(Collected data)
(** The calls on the microphone and the recognizer, oldest first. *)
Definition mic_call (e : Event) : option Event :=
  match e with
  | MicOpen | MicClose | AdjustNoise _ | Listen _ _ | RecognizeGoogle _ => Some e
  | _ => None
  end.
Definition mic_calls (w : World) : list Event := rev (pick mic_call (trace w)).

(** The calls on gTTS and the mixer that synthesise, play and shut
    down, oldest first. *)
Definition playback_call (e : Event) : option Event :=
  match e with
  | Gtts _ _ | TtsSave | MixerInit | MusicLoad | MusicPlay | MusicStop | MixerQuit => Some e
  | _ => None
  end.
Definition playback_calls (w : World) : list Event := rev (pick playback_call (trace w)).

(** Of a list of calls with their outcomes, made in order until one
    raises: the calls that are made, and the exception that stops them. *)
Fixpoint attempted (steps : list (Event * Res unit)) : list Event :=
  match steps with
  | [] => []
  | (e, r) :: steps' => e :: (if is_val r then attempted steps' else [])
  end.

Fixpoint first_failure (steps : list (Event * Res unit)) : option Exn :=
  match steps with
  | [] => None
  | (_, Val _) :: steps' => first_failure steps'
  | (_, Exc e) :: _ => Some e
  end.

(** The five fallible calls of the [try] block of [speak_text]. *)
Definition tts_steps (env : TtsEnv) (text lang : string) : list (Event * Res unit) :=
  [ (Gtts text lang, gtts_new env);
    (TtsSave, tts_save env);
    (MixerInit, mixer_init env);
    (MusicLoad, music_load env);
    (MusicPlay, music_play env) ].

(** The rounds of the removal loop that find the playback subsystem
    busy before the first one that finds it released. *)
Fixpoint held_rounds (env : TtsEnv) (i rounds : nat) : nat :=
  match rounds with
  | O => O
  | S rounds' => if released env i then O else S (held_rounds env (S i) rounds')
  end.

(** The first character of a string is not white space. *)
Definition starts_clean (s : string) : bool :=
  match Py.after_space s with
  | Some _ => false
  | None => true
  end.

(** The string is one white-space character. *)
Definition one_space (s : string) : bool :=
  match Py.after_space s with
  | Some EmptyString => true
  | _ => false
  end.

(** The last character of a string is not white space. *)
Fixpoint ends_clean (s : string) : bool :=
  match s with
  | EmptyString => true
  | String _ s' => negb (one_space s) && ends_clean s'
  end.

(** A start-up in which the key is set and everything works. *)
Definition start_fine : StartEnv :=
  mkStartEnv (Some "AIza-key") (Val tt) (Val tt) (Val tt) true.

(** No key in the environment. *)
Definition start_without_key : StartEnv :=
  mkStartEnv None (Val tt) (Val tt) (Val tt) false.

(** No working microphone. *)
Definition start_without_microphone : StartEnv :=
  mkStartEnv (Some "AIza-key") (Val tt) (Val tt)
             (Exc (mkExn OSError "No Default Input Device Available")) false.

(** The three things the global [model] needs to be set: a truthy key,
    and the two calls of the client library returning. *)
Definition model_ready (env : StartEnv) : bool :=
  opt_truthy (getenv_key env) && is_val (genai_configure env)
  && is_val (new_generative_model env).

(* ================================================================= *)
(** * Reasoning about programs *)

(** [m] returns: it never raises. *)
Definition returns {A} (m : M A) : Prop :=
  forall w, exists a, fst (m w) = Val a.

(** [m] leaves the observation [obs] of the world as it found it. *)
Definition keeps {X A} (obs : World -> X) (m : M A) : Prop :=
  forall w, obs (snd (m w)) = obs w.
(** * LiveAtlas: update classification and store reconciliation

    A shallow embedding of [buildUpdates] and the player part of [getUpdate]
    (the API module) and of the marker-set, tile, chat and player mutations
    of the store, followed by the properties of the update engine.

    Conventions of the embedding:
    - a value is a [jsval]: the JSON values, and the built-in methods that a
      property read can find on a prototype; numbers are the integers ([Z]),
      which is what timestamps, priorities and block coordinates are on the
      wire;
    - an ECMAScript [Map] is an insertion-ordered association list ([JsMap]),
      a [Set] of objects is the list of its members in insertion order;
    - a function that can raise returns a [Completion];
    - a mutation of the store returns an [Outcome]: the store it leaves, the
      lines it wrote with [console.warn] and the error it threw, if any. *)

From Stdlib Require Import ZArith List String Ascii Bool Lia DecimalString.
From Stdlib Require Import Sorting.Permutation Sorting.Sorted.
Import ListNotations.

Local Open Scope string_scope.
Local Open Scope Z_scope.

(** ** JavaScript values *)

#[warnings="-register-all"]
Inductive jsval : Type :=
| JUndef
| JNull
| JBool (b : bool)
| JNum (n : Z)
| JStr (s : string)
| JArr (items : list jsval)
| JObj (fields : list (string * jsval))
| JFunction (name : string).

Inductive Error : Type :=
| TypeError
| RangeError (message : string).

Inductive Completion (A : Type) : Type :=
| Return (a : A)
| Throw (e : Error).

Arguments Return {A} a.
Arguments Throw {A} e.

(** Strict equality on values, which is also the equality of [Map] keys.
    Arrays and objects are compared by content: the embedding does not track
    the identity of the objects of a parsed response. *)
Fixpoint jsval_eqb (a b : jsval) {struct a} : bool :=
  match a, b with
  | JUndef, JUndef => true
  | JNull, JNull => true
  | JBool x, JBool y => Bool.eqb x y
  | JNum x, JNum y => Z.eqb x y
  | JStr x, JStr y => String.eqb x y
  | JArr xs, JArr ys =>
      (fix items (xs ys : list jsval) {struct xs} : bool :=
         match xs, ys with
         | [], [] => true
         | x :: xs', y :: ys' => jsval_eqb x y && items xs' ys'
         | _, _ => false
         end) xs ys
  | JObj xs, JObj ys =>
      (fix fields (xs ys : list (string * jsval)) {struct xs} : bool :=
         match xs, ys with
         | [], [] => true
         | (k, x) :: xs', (l, y) :: ys' =>
             String.eqb k l && jsval_eqb x y && fields xs' ys'
         | _, _ => false
         end) xs ys
  | JFunction x, JFunction y => String.eqb x y
  | _, _ => false
  end.

(** [ToBoolean]. *)
Definition truthy (v : jsval) : bool :=
  match v with
  | JUndef | JNull => false
  | JBool b => b
  | JNum n => negb (n =? 0)
  | JStr s => negb (String.eqb s "")
  | JArr _ | JObj _ | JFunction _ => true
  end.

(** [a || b] *)
Definition js_or (a b : jsval) : jsval := if truthy a then a else b.

(** [typeof v !== 'undefined'] *)
Definition defined (v : jsval) : bool :=
  match v with JUndef => false | _ => true end.

(** [v === s] for a string literal [s]. *)
Definition is_str (v : jsval) (s : string) : bool :=
  match v with JStr t => String.eqb t s | _ => false end.

(** Reading a property throws on [undefined] and [null] only. *)
Definition nullish (v : jsval) : bool :=
  match v with JUndef | JNull => true | _ => false end.

Fixpoint lookup_field (name : string) (fields : list (string * jsval)) : jsval :=
  match fields with
  | [] => JUndef
  | (k, v) :: rest => if String.eqb k name then v else lookup_field name rest
  end.

(** [v.name] for a value that is not nullish and one of the property names
    that the code reads.  An object gives its own field.  Of those names the
    prototypes define [sort] of an array and [name] of a function; every
    other read gives [undefined]. *)
Definition prop (v : jsval) (name : string) : jsval :=
  match v with
  | JObj fields => lookup_field name fields
  | JArr _ => if String.eqb name "sort" then JFunction "sort" else JUndef
  | JFunction f => if String.eqb name "name" then JStr f else JUndef
  | _ => JUndef
  end.

(** *** Strings *)

Definition is_space (c : ascii) : bool :=
  let n := nat_of_ascii c in
  ((9 <=? n) && (n <=? 13))%nat || (n =? 32)%nat.

Fixpoint trim_left (s : string) : string :=
  match s with
  | String c rest => if is_space c then trim_left rest else s
  | EmptyString => EmptyString
  end.

Fixpoint string_rev_onto (s acc : string) : string :=
  match s with
  | EmptyString => acc
  | String c rest => string_rev_onto rest (String c acc)
  end.

Definition string_rev (s : string) : string := string_rev_onto s EmptyString.

Definition trim (s : string) : string :=
  string_rev (trim_left (string_rev (trim_left s))).

Definition digit_of (c : ascii) : option Z :=
  let n := nat_of_ascii c in
  if ((48 <=? n) && (n <=? 57))%nat then Some (Z.of_nat n - 48) else None.

Fixpoint digits_value (s : string) (acc : Z) : option Z :=
  match s with
  | EmptyString => Some acc
  | String c rest =>
      match digit_of c with
      | Some d => digits_value rest (10 * acc + d)
      | None => None
      end
  end.

(** [StringToNumber], on the integers: white space is trimmed, the empty
    string is 0, a signed run of decimal digits is its value and anything
    else is [NaN] ([None]).  Spellings whose value is not a decimal integer
    literal lie outside the number model. *)
Definition string_to_number (s : string) : option Z :=
  match trim s with
  | EmptyString => Some 0
  | String "-" (String c rest) => option_map Z.opp (digits_value (String c rest) 0)
  | String "+" (String c rest) => digits_value (String c rest) 0
  | String c rest =>
      match digit_of c with
      | Some _ => digits_value (String c rest) 0
      | None => None
      end
  end.

Definition number_to_string (n : Z) : string :=
  NilZero.string_of_int (Z.to_int n).

Fixpoint join (sep : string) (parts : list string) : string :=
  match parts with
  | [] => ""
  | [p] => p
  | p :: rest => p ++ sep ++ join sep rest
  end.

(** [ToString] of a value for which the conversion returns (see
    [convertible] below); array elements that are [undefined] or [null]
    print empty. *)
Fixpoint to_string (v : jsval) : string :=
  match v with
  | JUndef => "undefined"
  | JNull => "null"
  | JBool true => "true"
  | JBool false => "false"
  | JNum n => number_to_string n
  | JStr s => s
  | JArr items =>
      join "," (map (fun x => if nullish x then "" else to_string x) items)
  | JObj _ => "[object Object]"
  | JFunction name => "function " ++ name ++ "() { [native code] }"
  end.

(** [ToNumber] of a value for which the conversion returns (see
    [convertible] below); [None] is [NaN]. *)
Definition to_number (v : jsval) : option Z :=
  match v with
  | JUndef => None
  | JNull => Some 0
  | JBool b => Some (if b then 1 else 0)
  | JNum n => Some n
  | JStr s => string_to_number s
  | JArr _ => string_to_number (to_string v)
  | JObj _ | JFunction _ => None
  end.

(** [v < n] and [v > n] against a number [n]: a comparison with [NaN] is
    false. *)
Definition lt_number (v : jsval) (n : Z) : bool :=
  match to_number v with Some m => m <? n | None => false end.

Definition gt_number (v : jsval) (n : Z) : bool :=
  match to_number v with Some m => n <? m | None => false end.

(** [isNaN(v)] *)
Definition isNaN (v : jsval) : bool :=
  match to_number v with Some _ => false | None => true end.

(** [ToPrimitive] returns for the value.  An object is converted through
    its [valueOf] and [toString]: the inherited [valueOf] gives back the
    object and an own property that is not callable is passed over, so the
    conversion ends in the inherited [toString] unless the object has a
    [toString] of its own, for which it throws (a parsed response holds no
    function).  An array is converted through [join], which converts every
    item that is not [undefined] or [null]. *)
Fixpoint convertible (v : jsval) : bool :=
  match v with
  | JArr items => forallb convertible items
  | JObj fields => negb (existsb (fun field => String.eqb (fst field) "toString") fields)
  | _ => true
  end.

(** [v < n], [v > n], [isNaN(v)] and [String(v)] for a value [v] of a
    response, which may be any value: the conversion throws a [TypeError]
    where [ToPrimitive] does. *)
Definition lessThan (v : jsval) (n : Z) : Completion bool :=
  if convertible v then Return (lt_number v n) else Throw TypeError.

Definition greaterThan (v : jsval) (n : Z) : Completion bool :=
  if convertible v then Return (gt_number v n) else Throw TypeError.

Definition notANumber (v : jsval) : Completion bool :=
  if convertible v then Return (isNaN v) else Throw TypeError.

Definition toStringOf (v : jsval) : Completion string :=
  if convertible v then Return (to_string v) else Throw TypeError.

(** [s.startsWith(p)], [s.endsWith(p)] and [s.split(c)] for a one-character
    separator. *)
Definition startsWith (p s : string) : bool := String.prefix p s.

Definition endsWith (p s : string) : bool :=
  let n := String.length s in
  let m := String.length p in
  ((m <=? n)%nat && String.eqb (substring (n - m) m s) p)%bool.

Fixpoint js_split_from (c : ascii) (s : string) (cur : string) : list string :=
  match s with
  | EmptyString => [string_rev cur]
  | String d rest =>
      if Ascii.eqb d c then string_rev cur :: js_split_from c rest EmptyString
      else js_split_from c rest (String d cur)
  end.

Definition js_split (c : ascii) (s : string) : list string :=
  js_split_from c s EmptyString.

(** The receiver of a call [v.m(...)] of a string method: [undefined] and
    [null] have no properties and no other value but a string has the
    method, so the call throws for them. *)
Definition receiver (v : jsval) : Completion string :=
  match v with
  | JStr s => Return s
  | _ => Throw TypeError
  end.

Definition bind {A B : Type} (c : Completion A) (k : A -> Completion B) : Completion B :=
  match c with
  | Return a => k a
  | Throw e => Throw e
  end.

Notation "x <- c ;; k" := (bind c (fun x => k))
  (at level 61, c at next level, right associativity).

(** ** Insertion-ordered maps *)

Definition JsMap (V : Type) : Type := list (jsval * V).

Module JsMap.
Section Operations.
Context {V : Type}.

Fixpoint get (k : jsval) (m : JsMap V) : option V :=
  match m with
  | [] => None
  | (k', v) :: rest => if jsval_eqb k' k then Some v else get k rest
  end.

Definition has (k : jsval) (m : JsMap V) : bool :=
  match get k m with Some _ => true | None => false end.

(** [m.set(k, v)]: a present key keeps its place, a new one goes last. *)
Fixpoint set (k : jsval) (v : V) (m : JsMap V) : JsMap V :=
  match m with
  | [] => [(k, v)]
  | (k', v') :: rest =>
      if jsval_eqb k' k then (k', v) :: rest else (k', v') :: set k v rest
  end.

Fixpoint delete (k : jsval) (m : JsMap V) : JsMap V :=
  match m with
  | [] => []
  | (k', v') :: rest =>
      if jsval_eqb k' k then delete k rest else (k', v') :: delete k rest
  end.

Definition clear (m : JsMap V) : JsMap V := [].

Definition keys (m : JsMap V) : list jsval := map fst m.

Definition size (m : JsMap V) : nat := List.length m.
End Operations.
End JsMap.

(** ** Shared data types *)

(** The value of [state.updateTimestamp].  The store declares it a [Date]
    (always truthy, compared through its time value); the update fetch
    handles it as a number, for which 0 is falsy.  Both are covered. *)
Inductive UpdateTimestamp : Type :=
| AsNumber (n : Z)
| AsDate (ms : Z).

Definition timeValue (t : UpdateTimestamp) : Z :=
  match t with AsNumber n => n | AsDate ms => ms end.

Definition isSet (t : UpdateTimestamp) : bool :=
  match t with AsNumber n => negb (n =? 0) | AsDate _ => true end.

(** [DynmapUpdate]: [{id, removed, payload}]. *)
Module Update.
Record t : Type := make { id : jsval; removed : bool; payload : jsval }.
End Update.
Definition DynmapUpdate : Type := Update.t.

(** [DynmapMarkerSetUpdates]; an absent [removed] or [payload] reads as
    [undefined]. *)
Module SetUpdates.
Record t : Type := make {
  areaUpdates : list DynmapUpdate;
  markerUpdates : list DynmapUpdate;
  lineUpdates : list DynmapUpdate;
  circleUpdates : list DynmapUpdate;
  removed : jsval;
  payload : jsval
}.
End SetUpdates.
Definition DynmapMarkerSetUpdates : Type := SetUpdates.t.

Module TileUpdate.
Record t : Type := make { name : jsval; timestamp : jsval }.
End TileUpdate.
Definition DynmapTileUpdate : Type := TileUpdate.t.

(** [DynmapChat], by its [type] tag. *)
Inductive DynmapChat : Type :=
| chat (source playerAccount playerName message timestamp channel : jsval)
| playerjoin (playerAccount playerName timestamp : jsval)
| playerleave (playerAccount playerName timestamp : jsval).

Definition chatTimestamp (c : DynmapChat) : jsval :=
  match c with
  | chat _ _ _ _ ts _ => ts
  | playerjoin _ _ ts => ts
  | playerleave _ _ ts => ts
  end.

(** A coordinate of a player: a value as received, or a value to which
    [+ 0.5] was applied (not an integer, so kept symbolic). *)
Inductive Coord : Type :=
| Exactly (v : jsval)
| PlusHalf (v : jsval).

Module Location.
Record t : Type := make { x : Coord; y : Coord; z : Coord; world : jsval }.
End Location.

Module Player.
Record t : Type := make {
  account : jsval;
  health : jsval;
  armor : jsval;
  name : jsval;
  sort : jsval;
  hidden : jsval;
  location : Location.t
}.
End Player.
Definition DynmapPlayer : Type := Player.t.

Module MarkerSet.
Record t : Type := make {
  id : jsval;
  showLabels : jsval;
  minZoom : jsval;
  maxZoom : jsval;
  priority : jsval;
  label : jsval;
  hidden : jsval;
  markers : JsMap jsval;
  areas : JsMap jsval;
  circles : JsMap jsval;
  lines : JsMap jsval
}.
End MarkerSet.
Definition DynmapMarkerSet : Type := MarkerSet.t.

What to work on =
When you reach the line that contains "(** The five", stop; that line and every line before it, from the very first line of the data, should be restated word for word.

Task result =
(** The calls on the microphone and the recognizer, oldest first. *)
Definition mic_call (e : Event) : option Event :=
  match e with
  | MicOpen | MicClose | AdjustNoise _ | Listen _ _ | RecognizeGoogle _ => Some e
  | _ => None
  end.
Definition mic_calls (w : World) : list Event := rev (pick mic_call (trace w)).

(** The calls on gTTS and the mixer that synthesise, play and shut
    down, oldest first. *)
Definition playback_call (e : Event) : option Event :=
  match e with
  | Gtts _ _ | TtsSave | MixerInit | MusicLoad | MusicPlay | MusicStop | MixerQuit => Some e
  | _ => None
  end.
Definition playback_calls (w : World) : list Event := rev (pick playback_call (trace w)).

(** Of a list of calls with their outcomes, made in order until one
    raises: the calls that are made, and the exception that stops them. *)
Fixpoint attempted (steps : list (Event * Res unit)) : list Event :=
  match steps with
  | [] => []
  | (e, r) :: steps' => e :: (if is_val r then attempted steps' else [])
  end.

Fixpoint first_failure (steps : list (Event * Res unit)) : option Exn :=
  match steps with
  | [] => None
  | (_, Val _) :: steps' => first_failure steps'
  | (_, Exc e) :: _ => Some e
  end.

(** The five fallible calls of the [try] block of [speak_text]. *)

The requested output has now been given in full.